Task objective:
Retype the material so that each line matches the original exactly.

Material to process:

(* ===== verification/BlockTimestamp.v ===== *)
(** * Block timestamps

    Half-second slots counted from the year 2000
    (libraries/chain/include/dcd/chain/block_timestamp.hpp). A timestamp is its
    [slot], an unsigned 32-bit number; a [fc::time_point] is its signed 64-bit
    number of microseconds since 1970 (libraries/fc/include/fc/time.hpp). *)

From S2P Require Import Prelude Types.

Definition maximum : Z := 65535.
Definition min : Z := 0.

Definition next (slot : Z) : result Z :=
  _ ← dcd_assert (1 <=? 4294967295 - slot) overflow_exception;
  Ok (u32 (slot + 1)).

(** [operator fc::time_point]: the sum with the unsigned epoch is unsigned. *)
Definition to_time_point (slot : Z) : Z :=
  let msec := i64 (slot * config.block_interval_ms) in
  let msec := i64 (u64 (u64 msec + config.block_timestamp_epoch)) in
  i64 (msec * 1000).

(** [set_time_point( const fc::time_point& )]: the difference with the
    unsigned epoch is unsigned; the quotient is truncated to 32 bits. *)
Definition set_time_point (t : Z) : Z :=
  let msec_since_epoch := Z.quot t 1000 in
  u32 (u64 (u64 msec_since_epoch - config.block_timestamp_epoch) / config.block_interval_ms).

(** [set_time_point( const fc::time_point_sec& )] *)
Definition set_time_point_sec (sec_since_epoch : Z) : Z :=
  u32 (u64 (u64 (sec_since_epoch * 1000) - config.block_timestamp_epoch) /
       config.block_interval_ms).

(** ** Lemmas *)
Definition epoch_us : Z := config.block_timestamp_epoch * 1000.
Definition interval_us : Z := config.block_interval_ms * 1000.

Lemma to_time_point_value (slot : Z) :
  fits 32 slot -> to_time_point slot = epoch_us + slot * interval_us.
Proof.
  intros [H0 H1]. unfold to_time_point, epoch_us, interval_us.
  unfold config.block_interval_ms, config.block_timestamp_epoch.
  rewrite (swrap_small 64 (slot * 500)) by (unfold sfits; lia).
  rewrite (wrap_small 64 (slot * 500)) by (unfold fits; lia).
  rewrite (wrap_small 64 (slot * 500 + _)) by (unfold fits; lia).
  rewrite (swrap_small 64 (slot * 500 + 946684800000)) by (unfold sfits; lia).
  rewrite swrap_small by (unfold sfits; lia). lia.
Qed.

Lemma set_time_point_value (t : Z) :
  epoch_us <= t < epoch_us + 2 ^ 32 * interval_us ->
  set_time_point t = (t - epoch_us) / interval_us /\ fits 32 (set_time_point t).
Proof.
  unfold epoch_us, interval_us, set_time_point.
  unfold config.block_interval_ms, config.block_timestamp_epoch. intros Ht.
  rewrite Z.quot_div_nonneg by lia.
    rewrite (wrap_small 64 (t / 1000)) by (unfold fits; dlia).
  rewrite (wrap_small 64 (t / 1000 - _)) by (unfold fits; dlia).
  rewrite (wrap_small 32) by (unfold fits; dlia). unfold fits. dlia.
Qed.

(** ** Properties *)

(** Conversion from a point in time to a slot rounds down to the start of
    the half-second interval that contains the point, over the whole range of
    32-bit slots, and converting a slot to its point in time and back is the
    identity. *)
Theorem block_timestamp_floor (t slot : Z) :
  epoch_us <= t < epoch_us + 2 ^ 32 * interval_us -> fits 32 slot ->
  to_time_point (set_time_point t) <= t < to_time_point (set_time_point t) + interval_us /\
  set_time_point (to_time_point slot) = slot.
Proof.
  intros Ht Hs. destruct (set_time_point_value t Ht) as [Hv Hf].
  rewrite to_time_point_value, to_time_point_value by done.
  destruct (set_time_point_value (epoch_us + slot * interval_us)) as [Hv' _].
  - unfold interval_us, config.block_interval_ms in *. destruct Hs. lia.
  - rewrite Hv, Hv'. unfold interval_us, config.block_interval_ms in *. dlia.
Qed.

Lemma block_timestamp_floor_witness :
  to_time_point (set_time_point 1600000000123456) <= 1600000000123456 <
  to_time_point (set_time_point 1600000000123456) + interval_us /\
  set_time_point (to_time_point 1306630400) = 1306630400.
Proof.
  apply (block_timestamp_floor 1600000000123456 1306630400); split; vm_compute; congruence.
Defined.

Expected answer:
(* ===== verification/BlockTimestamp.v ===== *)
(** * Block timestamps

    Half-second slots counted from the year 2000
    (libraries/chain/include/dcd/chain/block_timestamp.hpp). A timestamp is its
    [slot], an unsigned 32-bit number; a [fc::time_point] is its signed 64-bit
    number of microseconds since 1970 (libraries/fc/include/fc/time.hpp). *)

From S2P Require Import Prelude Types.

Definition maximum : Z := 65535.
Definition min : Z := 0.

Definition next (slot : Z) : result Z :=
  _ ← dcd_assert (1 <=? 4294967295 - slot) overflow_exception;
  Ok (u32 (slot + 1)).

(** [operator fc::time_point]: the sum with the unsigned epoch is unsigned. *)
Definition to_time_point (slot : Z) : Z :=
  let msec := i64 (slot * config.block_interval_ms) in
  let msec := i64 (u64 (u64 msec + config.block_timestamp_epoch)) in
  i64 (msec * 1000).

(** [set_time_point( const fc::time_point& )]: the difference with the
    unsigned epoch is unsigned; the quotient is truncated to 32 bits. *)
Definition set_time_point (t : Z) : Z :=
  let msec_since_epoch := Z.quot t 1000 in
  u32 (u64 (u64 msec_since_epoch - config.block_timestamp_epoch) / config.block_interval_ms).

(** [set_time_point( const fc::time_point_sec& )] *)
Definition set_time_point_sec (sec_since_epoch : Z) : Z :=
  u32 (u64 (u64 (sec_since_epoch * 1000) - config.block_timestamp_epoch) /
       config.block_interval_ms).

(** ** Lemmas *)
Definition epoch_us : Z := config.block_timestamp_epoch * 1000.
Definition interval_us : Z := config.block_interval_ms * 1000.

Lemma to_time_point_value (slot : Z) :
  fits 32 slot -> to_time_point slot = epoch_us + slot * interval_us.
Proof.
  intros [H0 H1]. unfold to_time_point, epoch_us, interval_us.
  unfold config.block_interval_ms, config.block_timestamp_epoch.
  rewrite (swrap_small 64 (slot * 500)) by (unfold sfits; lia).
  rewrite (wrap_small 64 (slot * 500)) by (unfold fits; lia).
  rewrite (wrap_small 64 (slot * 500 + _)) by (unfold fits; lia).
  rewrite (swrap_small 64 (slot * 500 + 946684800000)) by (unfold sfits; lia).
  rewrite swrap_small by (unfold sfits; lia). lia.
Qed.

Lemma set_time_point_value (t : Z) :
  epoch_us <= t < epoch_us + 2 ^ 32 * interval_us ->
  set_time_point t = (t - epoch_us) / interval_us /\ fits 32 (set_time_point t).
Proof.
  unfold epoch_us, interval_us, set_time_point.
  unfold config.block_interval_ms, config.block_timestamp_epoch. intros Ht.
  rewrite Z.quot_div_nonneg by lia.
    rewrite (wrap_small 64 (t / 1000)) by (unfold fits; dlia).
  rewrite (wrap_small 64 (t / 1000 - _)) by (unfold fits; dlia).
  rewrite (wrap_small 32) by (unfold fits; dlia). unfold fits. dlia.
Qed.

(** ** Properties *)

(** Conversion from a point in time to a slot rounds down to the start of
    the half-second interval that contains the point, over the whole range of
    32-bit slots, and converting a slot to its point in time and back is the
    identity. *)
Theorem block_timestamp_floor (t slot : Z) :
  epoch_us <= t < epoch_us + 2 ^ 32 * interval_us -> fits 32 slot ->
  to_time_point (set_time_point t) <= t < to_time_point (set_time_point t) + interval_us /\
  set_time_point (to_time_point slot) = slot.
Proof.
  intros Ht Hs. destruct (set_time_point_value t Ht) as [Hv Hf].
  rewrite to_time_point_value, to_time_point_value by done.
  destruct (set_time_point_value (epoch_us + slot * interval_us)) as [Hv' _].
  - unfold interval_us, config.block_interval_ms in *. destruct Hs. lia.
  - rewrite Hv, Hv'. unfold interval_us, config.block_interval_ms in *. dlia.
Qed.

Lemma block_timestamp_floor_witness :
  to_time_point (set_time_point 1600000000123456) <= 1600000000123456 <
  to_time_point (set_time_point 1600000000123456) + interval_us /\
  set_time_point (to_time_point 1306630400) = 1306630400.
Proof.
  apply (block_timestamp_floor 1600000000123456 1306630400); split; vm_compute; congruence.
Defined.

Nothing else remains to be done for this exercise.